Switzerland has finally agreed to the OECD's specifications for information exchanged on reasonable request. Is bank secrecy now reduced enough?
No one has done enough! If this information exchange is not effective, people will grab at more direct methods. It is best that we extend information exchange to the point that it truly functions.

You encourage Switzerland to engage in automatic exchange of information?
In the long term there will be a rebellion against financial centers that do not make the information voluntarily available.

Does that mean: you maintain that automatic information exchange is inevitable: yes or no?
Let go of the hair-splitting between "automatic" and "on demand". What we need is functioning information exchange!

Swiss bankers have blamed you for protecting London's financial center.
That is not true. The entire EU benefits from information exchange.

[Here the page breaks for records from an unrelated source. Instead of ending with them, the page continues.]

(** * The ReactionsFeed and NotificationsFeed screens of the nostros client

    Shallow embedding of
      - src/frontend/Pages/ReactionsFeed/index.tsx
      - src/frontend/Pages/NotificationsFeed/index.tsx

    Both files are React function components.  What they compute is a
    sequence of effects: calls of the state setters returned by [useState]
    and calls on the shared relay pool.  A handler is embedded as a function
    from the values its closure captured at render time to the ordered trace
    of effects it performs; a small writer/error monad threads the trace and
    stops at a rejected promise.  Rendering itself (JSX, styles) is left out. *)

From Stdlib Require Import ZArith List String Bool Lia.
Import ListNotations.
Local Open Scope string_scope.
Local Open Scope list_scope.
Local Open Scope Z_scope.

Set Implicit Arguments.

(** ** JavaScript values used by the components *)

(** A value of type [string | undefined]; [None] is [undefined]. *)
Definition JsString : Type := option string.

(** Truthiness of a [string | undefined]: the empty string is falsy. *)
Definition truthy (s : JsString) : bool :=
  match s with
  | Some s => negb (String.eqb s "")
  | None => false
  end.

(** Truthiness of an object reference: any defined object is truthy. *)
Definition defined {A : Type} (x : option A) : bool :=
  match x with
  | Some _ => true
  | None => false
  end.

(** The nullish coalescing operator [x ?? d]. *)
Definition nullish {A : Type} (x : option A) (d : A) : A :=
  match x with
  | Some a => a
  | None => d
  end.

Notation "x ?? d" := (nullish x d) (at level 45, left associativity).

(** The settlement of a promise the component waits for. *)
Inductive Outcome (A : Type) : Type :=
| Resolved (a : A)
| Rejected.

Arguments Rejected {A}.

(** The fields of [Note] the two components read.  The type is declared in
    Functions/DatabaseFunctions/Notes; the components guard [id], [pubkey]
    and [repost_id] against [undefined], so all are optional here. *)
Module Note.
Record t : Type := mk {
  id : JsString;
  pubkey : JsString;
  repost_id : JsString;
  created_at : option Z;
}.
End Note.

(** The field of [Reaction] read through [lastReaction?.created_at]. *)
Module Reaction.
Record t : Type := mk { created_at : option Z }.
End Reaction.

(** The component state held by [useState]: the materialised items, the
    page size and the refresh indicator. *)
Module State.
Record t : Type := mk {
  notes : list Note.t;
  pageSize : Z;
  refreshing : bool;
}.
End State.

(** Opaque handles for the objects handed down by the contexts.  A relay
    pool carries its identity: React compares the dependencies of an effect
    with [Object.is], so a pool replaced by another one is a change. *)
Inductive Database : Type := QuickSQLiteConnection.
Inductive RelayPool : Type := RelayPoolObject (identity : nat).

(** The pool of the examples. *)
Definition RelayPoolRef : RelayPool := RelayPoolObject 0.

(** [Object.is] on two values of [relayPool]. *)
Definition samePool (a b : option RelayPool) : bool :=
  match a, b with
  | Some (RelayPoolObject m), Some (RelayPoolObject n) => Nat.eqb m n
  | None, None => true
  | _, _ => false
  end.

(** ** Effects *)

Section Effects.
(** The type of the filter records differs between the two components. *)
Variable Filter : Type.

(** A call on the shared relay pool. *)
Inductive PoolCall : Type :=
| Subscribe (subId : string) (filters : list Filter)
| Unsubscribe (subIds : list string)
| UnsubscribeAll.

(** One effect of a handler: a state setter or a pool call. *)
Inductive Action : Type :=
| SetNotes (notes : list Note.t)
| SetPageSize (n : Z)
| SetRefreshing (b : bool)
| Pool (c : PoolCall).

(** A computation that has performed a trace of effects and either
    returned a value or stopped at a rejected promise. *)
Definition Eff (A : Type) : Type := (list Action * option A)%type.

Definition ret {A : Type} (a : A) : Eff A := ([], Some a).

Definition bind {A B : Type} (m : Eff A) (f : A -> Eff B) : Eff B :=
  match m with
  | (t, Some a) => let (t', r) := f a in (t ++ t', r)
  | (t, None) => (t, None)
  end.

Definition emit (a : Action) : Eff unit := ([a], Some tt).

(** [await p]: resume with the value, or stop when [p] rejects. *)
Definition await {A : Type} (p : Outcome A) : Eff A :=
  match p with
  | Resolved a => ret a
  | Rejected => ([], None)
  end.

[TJN: what a non-sequitur!]

The British tax havens like the Channel Islands have not however been put in the pillory.
However these are now also covered by information exchange agreements. I was probably harder on tax havens and the whole tax avoidance industry than any other British politician. It is truly a sad sign of the times, that it can always be said, there could be a race to the bottom.

Gordon Brown is making nice noises, but the truth is he was rather gutless when he was in power. He definitely wasn't as hard on tax havens as, say, Vince Cable, or Lord Oakeshott, or a few others we could mention. Then again, they had the luxury of not having to implement this stuff.

We at TJN support the emerging consensus that the world needs to progress quickly away from the flawed OECD standards and towards much stronger and better forms of information exchange, notably "automatic" information exchange between jurisdiction, on a multilateral basis. See here for more details on all that.